### What is required
Starting at the line that holds "unfold grouped. split_and!." and stopping at the line that holds "- intros m Hm.", restate the records below word for word, with both of those lines included.

### Material for the task

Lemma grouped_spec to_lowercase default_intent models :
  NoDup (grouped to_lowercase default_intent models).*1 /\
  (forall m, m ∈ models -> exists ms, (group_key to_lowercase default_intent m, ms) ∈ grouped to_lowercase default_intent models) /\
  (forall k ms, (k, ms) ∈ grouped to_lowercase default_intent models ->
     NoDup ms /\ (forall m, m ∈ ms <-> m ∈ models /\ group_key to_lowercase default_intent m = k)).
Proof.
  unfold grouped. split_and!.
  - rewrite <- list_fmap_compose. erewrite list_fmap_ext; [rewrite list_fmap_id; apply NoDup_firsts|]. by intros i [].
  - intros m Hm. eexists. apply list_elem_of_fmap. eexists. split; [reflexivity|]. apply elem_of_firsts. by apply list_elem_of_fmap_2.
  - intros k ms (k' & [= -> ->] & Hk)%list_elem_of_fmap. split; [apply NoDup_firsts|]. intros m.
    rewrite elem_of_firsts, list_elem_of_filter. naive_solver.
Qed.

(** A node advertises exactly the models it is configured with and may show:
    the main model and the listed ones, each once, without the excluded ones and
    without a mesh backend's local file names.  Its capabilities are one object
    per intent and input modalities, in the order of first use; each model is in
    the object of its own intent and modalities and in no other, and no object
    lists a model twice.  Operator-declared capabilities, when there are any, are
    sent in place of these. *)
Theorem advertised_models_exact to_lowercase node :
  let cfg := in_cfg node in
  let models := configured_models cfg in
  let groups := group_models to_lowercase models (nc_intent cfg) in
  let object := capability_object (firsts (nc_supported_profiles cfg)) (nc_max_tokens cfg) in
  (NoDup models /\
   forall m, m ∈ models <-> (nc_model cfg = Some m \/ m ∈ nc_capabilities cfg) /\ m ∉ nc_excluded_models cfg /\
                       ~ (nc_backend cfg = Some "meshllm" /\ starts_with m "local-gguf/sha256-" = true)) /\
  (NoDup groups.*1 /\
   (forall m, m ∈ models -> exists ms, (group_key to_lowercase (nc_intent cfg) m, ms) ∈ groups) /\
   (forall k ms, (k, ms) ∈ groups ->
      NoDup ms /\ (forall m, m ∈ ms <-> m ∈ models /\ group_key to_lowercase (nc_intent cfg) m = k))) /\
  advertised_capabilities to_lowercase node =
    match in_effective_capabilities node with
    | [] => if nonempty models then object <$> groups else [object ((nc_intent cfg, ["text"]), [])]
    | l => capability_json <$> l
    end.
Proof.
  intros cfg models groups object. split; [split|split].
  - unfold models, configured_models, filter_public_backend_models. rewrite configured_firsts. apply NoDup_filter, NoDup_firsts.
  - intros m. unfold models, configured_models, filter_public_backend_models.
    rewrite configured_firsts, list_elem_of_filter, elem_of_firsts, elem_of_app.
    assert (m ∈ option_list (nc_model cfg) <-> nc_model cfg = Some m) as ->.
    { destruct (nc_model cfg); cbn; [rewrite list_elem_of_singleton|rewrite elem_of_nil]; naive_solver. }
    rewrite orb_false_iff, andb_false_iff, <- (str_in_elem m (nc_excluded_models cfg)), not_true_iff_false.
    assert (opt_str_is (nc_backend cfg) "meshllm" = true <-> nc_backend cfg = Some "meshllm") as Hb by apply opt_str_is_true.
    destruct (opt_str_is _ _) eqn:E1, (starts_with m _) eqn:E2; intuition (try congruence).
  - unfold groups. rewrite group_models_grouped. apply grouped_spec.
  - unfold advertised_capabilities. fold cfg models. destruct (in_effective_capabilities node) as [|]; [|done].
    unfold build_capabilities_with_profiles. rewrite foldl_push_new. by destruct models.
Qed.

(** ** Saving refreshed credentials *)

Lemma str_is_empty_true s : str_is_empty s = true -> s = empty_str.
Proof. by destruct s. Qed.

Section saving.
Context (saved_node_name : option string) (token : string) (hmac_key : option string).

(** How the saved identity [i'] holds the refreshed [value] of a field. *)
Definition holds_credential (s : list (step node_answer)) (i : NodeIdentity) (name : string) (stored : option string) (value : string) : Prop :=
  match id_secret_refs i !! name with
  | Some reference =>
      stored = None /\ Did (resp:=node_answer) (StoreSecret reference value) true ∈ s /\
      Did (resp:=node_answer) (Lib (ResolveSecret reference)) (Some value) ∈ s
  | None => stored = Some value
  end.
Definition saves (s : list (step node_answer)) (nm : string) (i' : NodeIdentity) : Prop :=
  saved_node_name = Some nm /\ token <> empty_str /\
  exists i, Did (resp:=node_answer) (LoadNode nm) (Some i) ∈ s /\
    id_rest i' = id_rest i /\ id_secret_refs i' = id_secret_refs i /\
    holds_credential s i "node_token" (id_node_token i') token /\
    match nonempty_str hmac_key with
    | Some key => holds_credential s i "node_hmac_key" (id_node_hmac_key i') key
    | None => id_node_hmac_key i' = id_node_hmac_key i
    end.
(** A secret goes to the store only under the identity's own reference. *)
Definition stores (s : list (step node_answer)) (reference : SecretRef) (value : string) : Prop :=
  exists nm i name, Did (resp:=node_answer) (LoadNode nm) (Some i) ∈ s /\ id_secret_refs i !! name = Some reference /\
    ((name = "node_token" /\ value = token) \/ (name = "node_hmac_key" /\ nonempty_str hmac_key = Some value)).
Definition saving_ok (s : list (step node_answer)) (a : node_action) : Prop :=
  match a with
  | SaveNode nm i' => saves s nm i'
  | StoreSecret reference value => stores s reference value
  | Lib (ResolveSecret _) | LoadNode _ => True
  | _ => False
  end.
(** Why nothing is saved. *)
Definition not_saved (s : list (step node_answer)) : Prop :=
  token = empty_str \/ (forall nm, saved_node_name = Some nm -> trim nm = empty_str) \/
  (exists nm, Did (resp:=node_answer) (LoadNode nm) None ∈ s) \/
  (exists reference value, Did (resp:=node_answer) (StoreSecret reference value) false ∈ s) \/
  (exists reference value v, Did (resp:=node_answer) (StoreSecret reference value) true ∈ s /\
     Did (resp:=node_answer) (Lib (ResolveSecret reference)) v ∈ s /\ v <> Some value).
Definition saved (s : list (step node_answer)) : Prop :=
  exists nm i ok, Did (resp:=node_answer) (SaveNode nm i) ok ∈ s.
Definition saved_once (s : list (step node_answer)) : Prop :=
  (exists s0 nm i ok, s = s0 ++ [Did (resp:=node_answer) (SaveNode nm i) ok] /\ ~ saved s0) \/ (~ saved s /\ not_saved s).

### Output below
  unfold grouped. split_and!.
  - rewrite <- list_fmap_compose. erewrite list_fmap_ext; [rewrite list_fmap_id; apply NoDup_firsts|]. by intros i [].
  - intros m Hm. eexists. apply list_elem_of_fmap. eexists. split; [reflexivity|]. apply elem_of_firsts. by apply list_elem_of_fmap_2.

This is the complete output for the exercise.